You may need to install the ggplot package, lubridate, and potentially more.
so run install.packages("ggplot2") and any other necessary package.
start off with usual workflow:
library(pacman)
p_load(tidyverse, ggplot2, ggthemes, lubridate, ggridges)
Let’s use the mpg dataset. the mpg dataset is built into the ggplot2 package. How do we go about getting information from a package?
?mpg
I am going to save mpg as mpg_data. This might be nice so we have the object in the global environment. Really don’t have to do this but it makes me feel warm and fuzzy
mpg_data<- mpg
we can also look at our data using the head command we heard about last time
head(mpg_data,10)
## # A tibble: 10 x 11
## manufacturer model displ year cyl trans drv cty hwy fl class
## <chr> <chr> <dbl> <int> <int> <chr> <chr> <int> <int> <chr> <chr>
## 1 audi a4 1.8 1999 4 auto(l… f 18 29 p comp…
## 2 audi a4 1.8 1999 4 manual… f 21 29 p comp…
## 3 audi a4 2 2008 4 manual… f 20 31 p comp…
## 4 audi a4 2 2008 4 auto(a… f 21 30 p comp…
## 5 audi a4 2.8 1999 6 auto(l… f 16 26 p comp…
## 6 audi a4 2.8 1999 6 manual… f 18 26 p comp…
## 7 audi a4 3.1 2008 6 auto(a… f 18 27 p comp…
## 8 audi a4 quat… 1.8 1999 4 manual… 4 18 26 p comp…
## 9 audi a4 quat… 1.8 1999 4 auto(l… 4 16 25 p comp…
## 10 audi a4 quat… 2 2008 4 manual… 4 20 28 p comp…
To see the names of our dataset, let’s use ‘names()’
names(mpg)
## [1] "manufacturer" "model" "displ" "year" "cyl"
## [6] "trans" "drv" "cty" "hwy" "fl"
## [11] "class"
There are multiple ways to graph with ggplot, but a basic template is that we need * 1.the data * 2.the aesthetic mapping * 3.a geom In r scrip this will look like: ggplot(data = <DATA>) + <GEOM_FUNCTION>(mapping = aes(<MAPPINGS>))

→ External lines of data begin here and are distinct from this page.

Lemma texts_failed_step (g : Condition -> bool) (c : Condition)
      (l : list Condition) :
  List.length (texts (filter g (c :: l))) =
  ((if g c then match suggestion c with Some _ => 1 | None => 0 end else 0)
   + List.length (texts (filter g l)))%nat.
Proof.
  unfold texts. simpl. destruct (g c); [|reflexivity].
  simpl. rewrite length_app. destruct (suggestion c); reflexivity.
Qed.

(** One suggestion for each of the seven lines whose test fires. *)
Lemma suggestions_count (f : Features) :
  List.length (generateSuggestions f) =
  (count (negb (8 <=? length f)%Z) + count (negb (hasUppercase f)) +
   count (negb (hasLowercase f)) + count (negb (hasDigits f)) +
   count (negb (hasSymbols f)) + count (hasCommonWords f) +
   count (hasKeyboardPatterns f))%nat.
Proof.
  rewrite generateSuggestions_texts. unfold failed, scoring_order.
  rewrite !texts_failed_step. unfold holds, suggestion, count. simpl.
  rewrite !negb_involutive.
  destruct (8 <=? length f), (12 <=? length f); split_flags f; reflexivity.
Qed.

Lemma filter_count {A} (g : A -> bool) (x : A) (l : list A) :
  List.length (filter g (x :: l)) = (count (g x) + List.length (filter g l))%nat.
Proof. simpl. destruct (g x); reflexivity. Qed.

Lemma warnings_count (f : Features) :
  List.length (FeatureBreakdown.warnings f) =
  (count (negb (8 <=? length f)%Z) + count (negb (hasUppercase f)) +
   count (negb (hasLowercase f)) + count (negb (hasDigits f)) +
   count (negb (hasSymbols f)) + count (hasCommonWords f) +
   count (hasKeyboardPatterns f))%nat.
Proof.
  unfold FeatureBreakdown.warnings, FeatureBreakdown.featureItems.
  rewrite !filter_count. cbn [FeatureBreakdown.status filter List.length].
  rewrite !negb_involutive, Nat.add_0_r, !Nat.add_assoc. reflexivity.
Qed.
(** [total.count() / count] divides an [int64_t] by a [uint64_t]: both are
    taken as [uint64_t], and the quotient becomes the [int64_t] count of the
    new duration. *)
Definition updateServerMetrics (server : string) (latency : Z) (st : t) : t :=
  let history :=
    push_latency (default [] (latency_history_ st !! server)) latency in
  let count := Z.of_nat (length history) in
  let total := total_latency history in
  mk (Cares.mk (Cares.config_ (core st))
        (<[server := Cares.mkHealth true (to_int64 (wrap64 total / count)) 0]>
           (Cares.server_health_ (core st))))
     (channel_ st) (initialized_ st) (active_contexts_ st)
     (<[server := history]> (latency_history_ st)).

(** [server_health_[server]] creates [ServerHealth{}] when the key is new;
    [error_count] is a [uint32_t]. *)
Definition charge_error (server : string) (c : Cares.t) : Cares.t :=
  let health :=
    default Cares.fresh_health (Cares.server_health_ c !! server) in
  let errors := wrap32 (Cares.error_count health + 1) in
  Cares.mk (Cares.config_ c)
    (<[server :=
         Cares.mkHealth
           (if Config.server_error_threshold (Cares.config_ c) <? errors
            then false else Cares.healthy health)
           (Cares.avg_latency health) errors]>
       (Cares.server_health_ c)).

Inductive Family := AF_INET | AF_INET6 | AF_other.

(** A node of the [ares_addrinfo] list: its family and what [inet_ntop]
    makes of its address ([None]: a null return). *)
Record Node := mkNode {
  ai_family : Family;
  presentation : option string
}.

Definition addresses (status : Z) (result : option (list Node))
  : list string :=
  if status =? Ares.ARES_SUCCESS then
    match result with
    | Some nodes =>
        omap (λ node,
                match ai_family node with
                | AF_other => None
                | _ => presentation node
                end)
             nodes
    | None => []
    end
  else [].

Section WithLibraries.

(** [std::ranges::sort] and [ares_strerror]. *)
Variable ranges_sort : list Cares.Scored → list Cares.Scored.
Variable ares_strerror : Z → string.

(** The two branches of [handleResult] that update the server records. *)
Definition note_success (latency : Z) (st : t) : t :=
  let '(selected, c) := Cares.selectServer ranges_sort (core st) in
  updateServerMetrics selected latency (with_core c st).

Definition note_failure (c : Cares.t) : Cares.t :=
  let '(selected, c1) := Cares.selectServer ranges_sort c in
  charge_error selected c1.

Definition query (name : string) (cb : option nat) (st : t)
  : t * list Effect :=
  if negb (initialized_ st) then
    (st, call cb (status_only Ares.ARES_ENOTINITIALIZED))
  else
    let '(selected, c) := Cares.selectServer ranges_sort (core st) in
    let st1 := with_core c st in
    if String.eqb selected "" then
      (st1, call cb (status_only Ares.ARES_ESERVFAIL))
    else
      (mk c (channel_ st) (initialized_ st)
          (active_contexts_ st ++ [mkContext name cb false])
          (latency_history_ st),
       [GetAddrInfo (channel_ st) name
          (Config.ipv6_enabled (Cares.config_ (core st)))
          (length (active_contexts_ st))]).

(** [context] is the position in [active_contexts_] of the context that the
    pointer refers to; a position outside the vector stands for the null
    pointer that the completion callback of [query] filters out. *)
Definition handleResult (context : nat) (status : Z)
  (result : option (list Node)) (latency : Z) (st : t) : t * list Effect :=
  match active_contexts_ st !! context with
  | None => (st, [])
  | Some ctx =>
      let ips := addresses status result in
      let st1 :=
        if status =? Ares.ARES_SUCCESS then note_success latency st
        else with_core (note_failure (core st)) st in
      (mk (core st1) (channel_ st1) (initialized_ st1)
          (<[context := mkContext (hostname ctx) (callback ctx) true]>
             (active_contexts_ st1))
          (latency_history_ st1),
       match callback ctx with
       | Some f =>
           [Callback f
              (Resolver.mkResult status (hostname ctx) ips latency
                 (ares_strerror status) false)]
       | None => []
       end)
  end.

Definition cleanupCompletedContexts (st : t) : t :=
  mk (core st) (channel_ st) (initialized_ st)
     (filter (λ ctx, completed ctx = false) (active_contexts_ st))
     (latency_history_ st).

(** The completion callbacks that the library makes from inside a call, each
    with the position of its context and the latency measured. *)
Fixpoint completions (status : Z) (made : list (nat * Z)) (st : t)
  : t * list Effect :=
  match made with
  | [] => (st, [])
  | (context, latency) :: rest =>
      let '(st1, effects) := handleResult context status None latency st in
      let '(st2, more) := completions status rest st1 in
      (st2, effects ++ more)
  end.

(** [during_cancel]: the completion callbacks that [ares_cancel] makes. *)
Definition shutdown (during_cancel : list (nat * Z)) (st : t)
  : t * list Effect :=
  if initialized_ st then
    let '(st1, cancelled) :=
      completions Ares.ARES_ECANCELLED during_cancel
        (mk (core st) (channel_ st) false (active_contexts_ st)
            (latency_history_ st)) in
    (mk (core st1) (channel_ st1) false [] (latency_history_ st1),
     cancelled ++
     omap (λ ctx,
             (λ f, Callback f (status_only Ares.ARES_ECANCELLED))
               <$> callback ctx)
          (active_contexts_ st1))
  else (st, []).

End WithLibraries.

(** The callbacks among the effects, in order. *)
Fixpoint callbacks (effects : list Effect)
  : list (nat * Resolver.ResolveResult) :=
  match effects with
  | [] => []
  | Callback f r :: rest => (f, r) :: callbacks rest
  | _ :: rest => callbacks rest
  end.

(** The sum and the rounded-down mean of a list of latencies. *)
Definition sum_latencies (l : list Z) : Z := fold_right Z.add 0 l.

Definition mean_latency (l : list Z) : Z :=
  sum_latencies l / Z.of_nat (length l).

(** One of the three library calls of [initialize] did not succeed. *)
Definition library_failed (lib : Library) : Prop :=
  library_init lib ≠ Ares.ARES_SUCCESS
  ∨ threadsafety lib = false
  ∨ init_options lib ≠ Ares.ARES_SUCCESS.

End Strategy.

(** ** PluginManager (PluginManager.h, PluginManager.cpp)

    A factory is a [std::function] that returns a shared pointer; [None]
    stands for a null pointer and for a [std::exception] thrown by the
    factory, which [createQueryStrategy] and [createCache] turn into one. *)

Module PluginManager.

Definition QueryStrategyFactory : Type :=
  Config.DNSResolverConfig → option Strategy.t.

Definition CacheFactory : Type := Config.CacheConfig → option LRUCache.t.

Record t := mk {
  queryStrategyFactories_ : gmap string QueryStrategyFactory;
  cacheFactories_ : gmap string CacheFactory
}.

Definition new : t := mk ∅ ∅.

Definition registerQueryStrategyFactory (name : string)
  (factory : QueryStrategyFactory) (pm : t) : t :=
  mk (<[name := factory]> (queryStrategyFactories_ pm)) (cacheFactories_ pm).

Definition createQueryStrategy (name : string)
  (config : Config.DNSResolverConfig) (pm : t) : option Strategy.t :=
  match queryStrategyFactories_ pm !! name with
  | None => None
  | Some factory => factory config
  end.

Definition registerCacheFactory (name : string) (factory : CacheFactory)
  (pm : t) : t :=
  mk (queryStrategyFactories_ pm) (<[name := factory]> (cacheFactories_ pm)).

Definition createCache (name : string) (config : Config.CacheConfig) (pm : t)
  : option LRUCache.t :=
  match cacheFactories_ pm !! name with
  | None => None
  | Some factory => factory config
  end.

(** The plugin part of [DNSResolver::initialize]: the two built-in factories
    are registered on a new manager and looked up by their names. *)
Definition builtin_plugins (lib : Strategy.Library)
  (config : Config.DNSResolverConfig)
  : option Strategy.t * option LRUCache.t :=
  let pm1 :=
    registerQueryStrategyFactory "cares"
      (λ config, Some (Strategy.create config lib)) new in
  let pm2 :=
    registerCacheFactory "lru"
      (λ config, Some (LRUCache.new (Config.max_size config)
                         (Config.ttl config)))
      pm1 in
  (createQueryStrategy "cares" config pm2,
   createCache "lru" (Config.cache config) pm2).

End PluginManager.

(** ** Counting the look-ups of a cache *)

Module CacheLog.

(** The number of [get] calls since the last [clear]. *)
Definition lookups (ops : list LRUCache.op) : Z :=
  fold_left
    (λ n o,
       match o with
       | LRUCache.OpGet _ _ _ => n + 1
       | LRUCache.OpClear => 0
       | _ => n
       end)
    ops 0.

End CacheLog.

(** ** The resolver and its strategy together

    [DNSResolver::resolve] and [DNSResolver::handleQueryResult] hand the
    strategy a closure that captures the retry count and the user callback
    and calls [handleQueryResult] with them; the strategy stores it in the
    context of the query and invokes it from [query], [handleResult] and
    [shutdown]. *)

Module Pipeline.

(** [handlers]: the closures made so far; closure number [i] is the
    callback [Some i] of the strategy. *)
Record World := mkWorld {
  resolver : Resolver.t;
  strategy : Strategy.t;
  handlers : list (Z * Resolver.ResolveCallback)
}.

(** The query that a call of the resolver leaves with the strategy: name,
    retry count and user callback. *)
Fixpoint dispatched_query (effects : list Resolver.Effect)
  : option (string * Z * Resolver.ResolveCallback) :=
  match effects with
  | [] => None
  | Resolver.StrategyQuery name n cb :: _ => Some (name, n, cb)
  | _ :: rest => dispatched_query rest
  end.

(** The delays slept, in order. *)
Fixpoint sleeps (effects : list Resolver.Effect) : list Z :=
  match effects with
  | [] => []
  | Resolver.SleepFor delay :: rest => delay :: sleeps rest
  | _ :: rest => sleeps rest
  end.

Section WithLibraries.

Variable ranges_sort : list Cares.Scored → list Cares.Scored.
Variable ares_strerror : Z → string.

(** [activeQueryStrategy_->query(name, closure)] with a new closure for
    [n] and [cb]: the world afterwards, and the result that the strategy
    passes to the closure before [query] returns, if it does. *)
Definition start_query (name : string) (n : Z)
  (cb : Resolver.ResolveCallback) (w : World)
  : World * option Resolver.ResolveResult :=
  let '(s1, effects) :=
    Strategy.query ranges_sort name (Some (length (handlers w)))
      (strategy w) in
  (mkWorld (resolver w) s1 (handlers w ++ [(n, cb)]),
   match Strategy.callbacks effects with
   | (_, result) :: _ => Some result
   | [] => None
   end).

(** The strategy invokes closure [id] with [result]: [handleQueryResult]
    runs with the captured retry count and callback, and when it retries
    and the strategy answers the new query at once, the new closure runs
    from inside that call.  Every run of [handleQueryResult] takes the next
    element of [readings]; what is left of them is returned. *)
Fixpoint invoke_handler (readings : list Resolver.Readings) (id : nat)
  (result : Resolver.ResolveResult) (w : World)
  : World * list Resolver.Effect * list Resolver.Readings :=
  match readings with
  | [] => (w, [], [])
  | rd :: later =>
      match handlers w !! id with
      | None => (w, [], readings)
      | Some (n, cb) =>
          let '(r1, effects) :=
            Resolver.handleQueryResult ares_strerror (resolver w) n result cb
              rd in
          let w1 := mkWorld r1 (strategy w) (handlers w) in
          match dispatched_query effects with
          | None => (w1, effects, later)
          | Some (name, n', cb') =>
              let '(w2, answer) := start_query name n' cb' w1 in
              match answer with
              | None => (w2, effects, later)
              | Some result' =>
                  let '(w3, more, rest) :=
                    invoke_handler later (length (handlers w1)) result' w2 in
                  (w3, effects ++ more, rest)
              end
          end
      end
  end.
(** What [readFields] does with [FieldsPerRecord]: zero learns the count of
    the record, a positive value is enforced, a negative value is left
    alone. *)
Lemma readFields_count (r : Reader) (line : bytes) (rec : list bytes) (r' : Reader) :
  readFields r line = (Rec rec, r') ->
  1 <= length rec
  /\ ((FieldsPerRecord r = 0)%Z -> FieldsPerRecord r' = Z.of_nat (length rec))
  /\ ((0 < FieldsPerRecord r)%Z ->
      Z.of_nat (length rec) = FieldsPerRecord r /\ FieldsPerRecord r' = FieldsPerRecord r)
  /\ ((FieldsPerRecord r < 0)%Z -> FieldsPerRecord r' = FieldsPerRecord r).
Proof.
  unfold readFields.
  pose proof (parseLine_nonempty (byte (Comma r)) line) as Hne.
  destruct (parseLine (byte (Comma r)) line) as [fi record].
  cbn [FieldsPerRecord snd] in *.
  destruct (0 <? FieldsPerRecord r)%Z eqn:Hpos.
  - apply Z.ltb_lt in Hpos.
    destruct (Z.of_nat (length record) =? FieldsPerRecord r)%Z eqn:Heq; cbn [negb];
      intro H; inversion H; subst. apply Z.eqb_eq in Heq.
    cbn [FieldsPerRecord]. repeat split; intros; try lia.
  - apply Z.ltb_ge in Hpos.
    destruct (FieldsPerRecord r =? 0)%Z eqn:Hz; intro H; inversion H; subst;
      cbn [FieldsPerRecord].
    + repeat split; intros; try lia.
    + apply Z.eqb_neq in Hz. repeat split; intros; try lia.
Qed.

Lemma readFields_ErrFieldCount (r : Reader) (line : bytes) (r' : Reader) :
  readFields r line = (Err ErrFieldCount, r') -> (0 < FieldsPerRecord r)%Z.
Proof.
  unfold readFields. destruct (parseLine (byte (Comma r)) line) as [fi record].
  cbn [FieldsPerRecord].
  destruct (0 <? FieldsPerRecord r)%Z eqn:Hpos.
  - intros _. now apply Z.ltb_lt.
  - destruct (FieldsPerRecord r =? 0)%Z; discriminate.
Qed.

Lemma readFields_keeps (r : Reader) (line : bytes) :
  FieldsPerRecord r <> 0%Z ->
  FieldsPerRecord (snd (readFields r line)) = FieldsPerRecord r.
Proof.
  intro Hnz. unfold readFields. destruct (parseLine (byte (Comma r)) line) as [fi record].
  cbn [FieldsPerRecord].
  destruct (0 <? FieldsPerRecord r)%Z.
  - destruct (negb (Z.of_nat (length record) =? FieldsPerRecord r)%Z); reflexivity.
  - destruct (FieldsPerRecord r =? 0)%Z eqn:Hz; [|reflexivity].
    apply Z.eqb_eq in Hz. contradiction.
Qed.

Lemma Read_count (r : Reader) (rec : list bytes) (r' : Reader) :
  Read r = (Rec rec, r') ->
  1 <= length rec
  /\ ((FieldsPerRecord r = 0)%Z -> FieldsPerRecord r' = Z.of_nat (length rec))
  /\ ((0 < FieldsPerRecord r)%Z ->
      Z.of_nat (length rec) = FieldsPerRecord r /\ FieldsPerRecord r' = FieldsPerRecord r)
  /\ ((FieldsPerRecord r < 0)%Z -> FieldsPerRecord r' = FieldsPerRecord r).
Proof.
  unfold Read. intro H.
  destruct (ReadFrom_cases (length (rd r)) r)
    as [(r1 & H1 & H2)|(r1 & line & H1 & H2 & H3)]; rewrite H1 in H.
  - discriminate.
  - rewrite <- H2. exact (readFields_count r1 line rec r' H).
Qed.

(** [ErrFieldCount] means a count is being enforced. *)
Lemma Read_ErrFieldCount (r r' : Reader) :
  Read r = (Err ErrFieldCount, r') -> (0 < FieldsPerRecord r)%Z.
Proof.
  unfold Read. intro H.
  destruct (ReadFrom_cases (length (rd r)) r)
    as [(r1 & H1 & H2)|(r1 & line & H1 & H2 & H3)]; rewrite H1 in H.
  - discriminate.
  - rewrite <- H2. exact (readFields_ErrFieldCount r1 line r' H).
Qed.

(** A count that is set stays set, whatever [Read] returns. *)
Lemma Read_keeps (r : Reader) :
  FieldsPerRecord r <> 0%Z -> FieldsPerRecord (snd (Read r)) = FieldsPerRecord r.
Proof.
  unfold Read. intro Hnz.
  destruct (ReadFrom_cases (length (rd r)) r)
    as [(r1 & H1 & H2)|(r1 & line & H1 & H2 & H3)]; rewrite H1.
  - exact H2.
  - rewrite <- H2. apply readFields_keeps. congruence.
Qed.

(** *** Quoted fields *)

Lemma ReplaceAll_escape (s : bytes) : ReplaceAll (escape DQ s) = s.
Proof.
  induction s as [|c s IH]; [reflexivity|].
  cbn [escape flat_map]. fold (escape DQ s).
  destruct (Ascii.eqb c DQ) eqn:Hc.
  - apply Ascii.eqb_eq in Hc. subst c. cbn [app ReplaceAll].
    change (Ascii.eqb DQ DQ) with true. cbn [andb]. now rewrite IH.
  - cbn [app]. destruct (escape DQ s) as [|b t] eqn:E.
    + destruct s as [|c' s']; [reflexivity|].
      cbn [escape flat_map] in E. destruct (Ascii.eqb c' DQ); discriminate.
    + cbn [ReplaceAll]. rewrite Hc. cbn [andb]. now rewrite <- IH.
Qed.

Lemma nth_last_app (s : bytes) (c : ascii) : nth (length s) (s ++ [c]) NUL = c.
Proof. induction s as [|x s IH]; cbn; auto. Qed.

(** A field between quotes, its quotes doubled, is returned as its value. *)
Lemma unquote_quoted (s : bytes) : unquote (quoted DQ s) = s.
Proof.
  unfold unquote, quoted. cbn [length nth].
  rewrite length_app. cbn [length].
  replace (S (length (escape DQ s) + 1) - 1) with (S (length (escape DQ s))) by lia.
  cbn [nth]. rewrite nth_last_app.
  replace (2 <=? S (length (escape DQ s) + 1)) with true
    by (symmetry; apply Nat.leb_le; lia).
  change (Ascii.eqb DQ DQ) with true. cbn [andb].
  unfold slice. cbn [skipn].
  replace (S (length (escape DQ s)) - 1) with (length (escape DQ s)) by lia.
  rewrite firstn_length_app. apply ReplaceAll_escape.
Qed.

(** *** The last line *)

(** A last line without a line feed that is shorter than the buffer of
    the [bufio.Reader], neither blank nor a comment, read with no count
    enforced: [Read] returns a record and the next [Read] says [io.EOF]. *)
Lemma Read_last_line (r : Reader) :
  rd r <> [] ->
  noLF (rd r) = true ->
  length (rd r) < defaultBufSize ->
  skipped r (TrimSpace (rd r)) = false ->
  (FieldsPerRecord r <= 0)%Z ->
  exists rec r', Read r = (Rec rec, r') /\ rd r' = [] /\ fst (Read r') = Err EOF.
Proof.
  intros Hne Hnl Hfit Hsk Hf. unfold Read at 1.
  assert (Hlen : length (rd r) = S (pred (length (rd r))))
    by (destruct (rd r); [congruence|reflexivity]).
  rewrite Hlen. cbn [ReadFrom]. rewrite (readLine_short r Hnl Hne Hfit).
  change (skipped _ (TrimSpace (rd r))) with (skipped r (TrimSpace (rd r))).
  rewrite Hsk. unfold readFields.
  destruct (parseLine _ (TrimSpace (rd r))) as [fi record].
  cbn [FieldsPerRecord rd numLine Comma Comment LazyQuotes fieldIndexes].
  replace (0 <? FieldsPerRecord r)%Z with false by (symmetry; apply Z.ltb_ge; lia).
  destruct (FieldsPerRecord r =? 0)%Z; eexists; eexists;
    (split; [reflexivity|split; reflexivity]).
Qed.

(** A last line without a line feed is lost when it fills the buffer of
    the [bufio.Reader] a whole number of times and holds no carriage
    return: [Read] says [io.EOF] and nothing is left. *)
Lemma Read_lost_line (r : Reader) (k : nat) :
  1 <= k ->
  noLF (rd r) = true ->
  forallb (fun c => negb (Ascii.eqb c CR)) (rd r) = true ->
  length (rd r) = k * defaultBufSize ->
  Read r =
  (Err EOF,
   mkReader (Comma r) (Comment r) (FieldsPerRecord r) (LazyQuotes r) []
     (numLine r) (fieldIndexes r)).
Proof.
  intros Hk Hnl Hcr Hlen. unfold Read.
  assert (Hpos : length (rd r) = S (pred (length (rd r)))).
  { rewrite Hlen. pose proof defaultBufSize_ge. nia. }
  rewrite Hpos at 1. cbn [ReadFrom].
  assert (E : readLine r =
              (inr EOF,
               mkReader (Comma r) (Comment r) (FieldsPerRecord r) (LazyQuotes r) []
                 (numLine r) (fieldIndexes r))).
  { unfold readLine.
    rewrite (readPieces_lost defaultBufSize defaultBufSize_ge k (rd r) _ [] Hnl Hcr Hlen
               (Nat.lt_succ_diag_r _)).
    reflexivity. }
  rewrite E. reflexivity.
Qed.

End LineReaderFacts.

(** ** Facts on the reader built on [readRecord] *)

Module RecordReaderFacts.
Import RecordReader.

Lemma readerSize_pos : 1 <= readerSize.
Proof. apply Nat.leb_le. vm_compute. reflexivity. Qed.

(** A chunk of [ReadSlice] is empty only when the input is. *)
Lemma ReadSlice_nonempty (input chunk : bytes) (err : option bufioError) (rest : bytes) :
  ReadSlice readerSize input = (chunk, err, rest) ->
  length chunk + length rest = length input
  /\ (input <> [] -> 1 <= length chunk)
  /\ (err <> Some io_EOF -> 1 <= length chunk).
Proof.
  intro E. pose proof readerSize_pos as Hpos.
  apply ReadSlice_spec in E as (Happ & Hle & Herr).
  split; [rewrite <- Happ, length_app; reflexivity|].
  destruct err as [[|]|].
  - destruct Herr as [_ Hlen]. split; intros; lia.
  - destruct Herr as (_ & -> & _). rewrite app_nil_r in Happ. subst chunk.
    split; [|congruence]. intro H. destruct input; [congruence|cbn; lia].
  - destruct Herr as (p & -> & _). rewrite length_app. cbn [length]. split; intros; lia.
Qed.

(** While text is at hand, the loop of [readRecord] ends without error. *)
Lemma readChunks_ok : forall fuel input buf insideQuoted,
  length input < fuel ->
  input <> [] \/ buf <> [] ->
  exists buf' rest, readChunks fuel input buf insideQuoted = (None, buf', rest).
Proof.
  induction fuel as [|fuel IH]; intros input buf q Hfuel Hne; [lia|].
  cbn [readChunks].
  destruct (ReadSlice readerSize input) as [[chunk err] rest] eqn:E.
  destruct (ReadSlice_nonempty input chunk err rest E) as (Hlen & Hchunk & Hgo).
  set (buf' := if 0 <? length chunk then buf ++ chunk else buf).
  assert (Hbuf : 1 <= length buf').
  { subst buf'. destruct Hne as [Hi|Hb].
    - specialize (Hchunk Hi).
      replace (0 <? length chunk) with true by (symmetry; apply Nat.ltb_lt; lia).
      rewrite length_app. lia.
    - destruct (0 <? length chunk); [rewrite length_app|];
        destruct buf; try congruence; cbn [length]; lia. }
  assert (Hnext : forall q', err <> Some io_EOF ->
            exists b1 rest1, readChunks fuel rest buf' q' = (None, b1, rest1)).
  { intros q' He. specialize (Hgo He). apply IH; [lia|].
    right. destruct buf'; [cbn in Hbuf; lia|discriminate]. }
  destruct err as [[|]|].
  - apply Hnext. discriminate.
  - replace (length buf' =? 0) with false by (symmetry; apply Nat.eqb_neq; lia).
    eexists; eexists; reflexivity.
  - match goal with |- context [negb ?b] => destruct b end; cbn [negb].
    + apply Hnext. discriminate.
    + eexists; eexists; reflexivity.
Qed.

(** While input is left, [Read] returns a record: no field count makes it
    fail. *)
Lemma Read_ok (b : Reader) :
  r b <> [] -> exists rec b', Read b = (Rec rec, b').
Proof.
  intro Hne. unfold Read, readRecord.
  destruct (readChunks_ok (S (length (r b))) (r b) [] false (Nat.lt_succ_diag_r _)
              (or_introl Hne)) as (buf' & rest & E).
  rewrite E.
  match goal with |- context [IndexByte ?x DQ] => destruct (IndexByte x DQ) end.
  - match goal with |- context [pad ?x ?y ?z] => destruct (pad x y z) end.
    eexists; eexists; reflexivity.
  - match goal with |- context [splitPlain ?a ?x ?y ?z ?u ?v] =>
      destruct (splitPlain a x y z u v) end.
    match goal with |- context [pad ?x ?y ?z] => destruct (pad x y z) end.
    eexists; eexists; reflexivity.
Qed.

End RecordReaderFacts.


(** ** The specification's statements, settled on the readers *)

Lemma sane_defaults : sane COMMA DQ.
Proof. repeat split; discriminate. Qed.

First off, what the heck is an ‘aes’? (try ?aes!) Basically it tells ggplot how a variable is going to be represented visually. aes can be include in the ‘ggplot()’ part or the ‘geom_BLANK()’ part. It is up to the R user to decide what goes into the aes–although there are certain requirements.
If we want a quick visual snapshot of our data we can use ‘qplot’ (makes quick plots). Lets look at engine size or displacement as the x variable and highway miles as the y variable:
qplot(x =displ, y = hwy, data = mpg)
We get a feel for the data and this is a great place to start, but we can do better than that with ggplot2!
First, try this:
ggplot(data = mpg)
Nothing happens! This is because we need to tell R what our mapping is, ie the aes. Now try:
ggplot(data = mpg, aes( x = displ, y = hwy))
Ok, now in the bottom right quadrant of r studio we have axes but nothing on the graph. we need to add geoms! Let’s try a scatter plot with geom_point. To add a geom you must use a ‘+’ between each added ‘layer’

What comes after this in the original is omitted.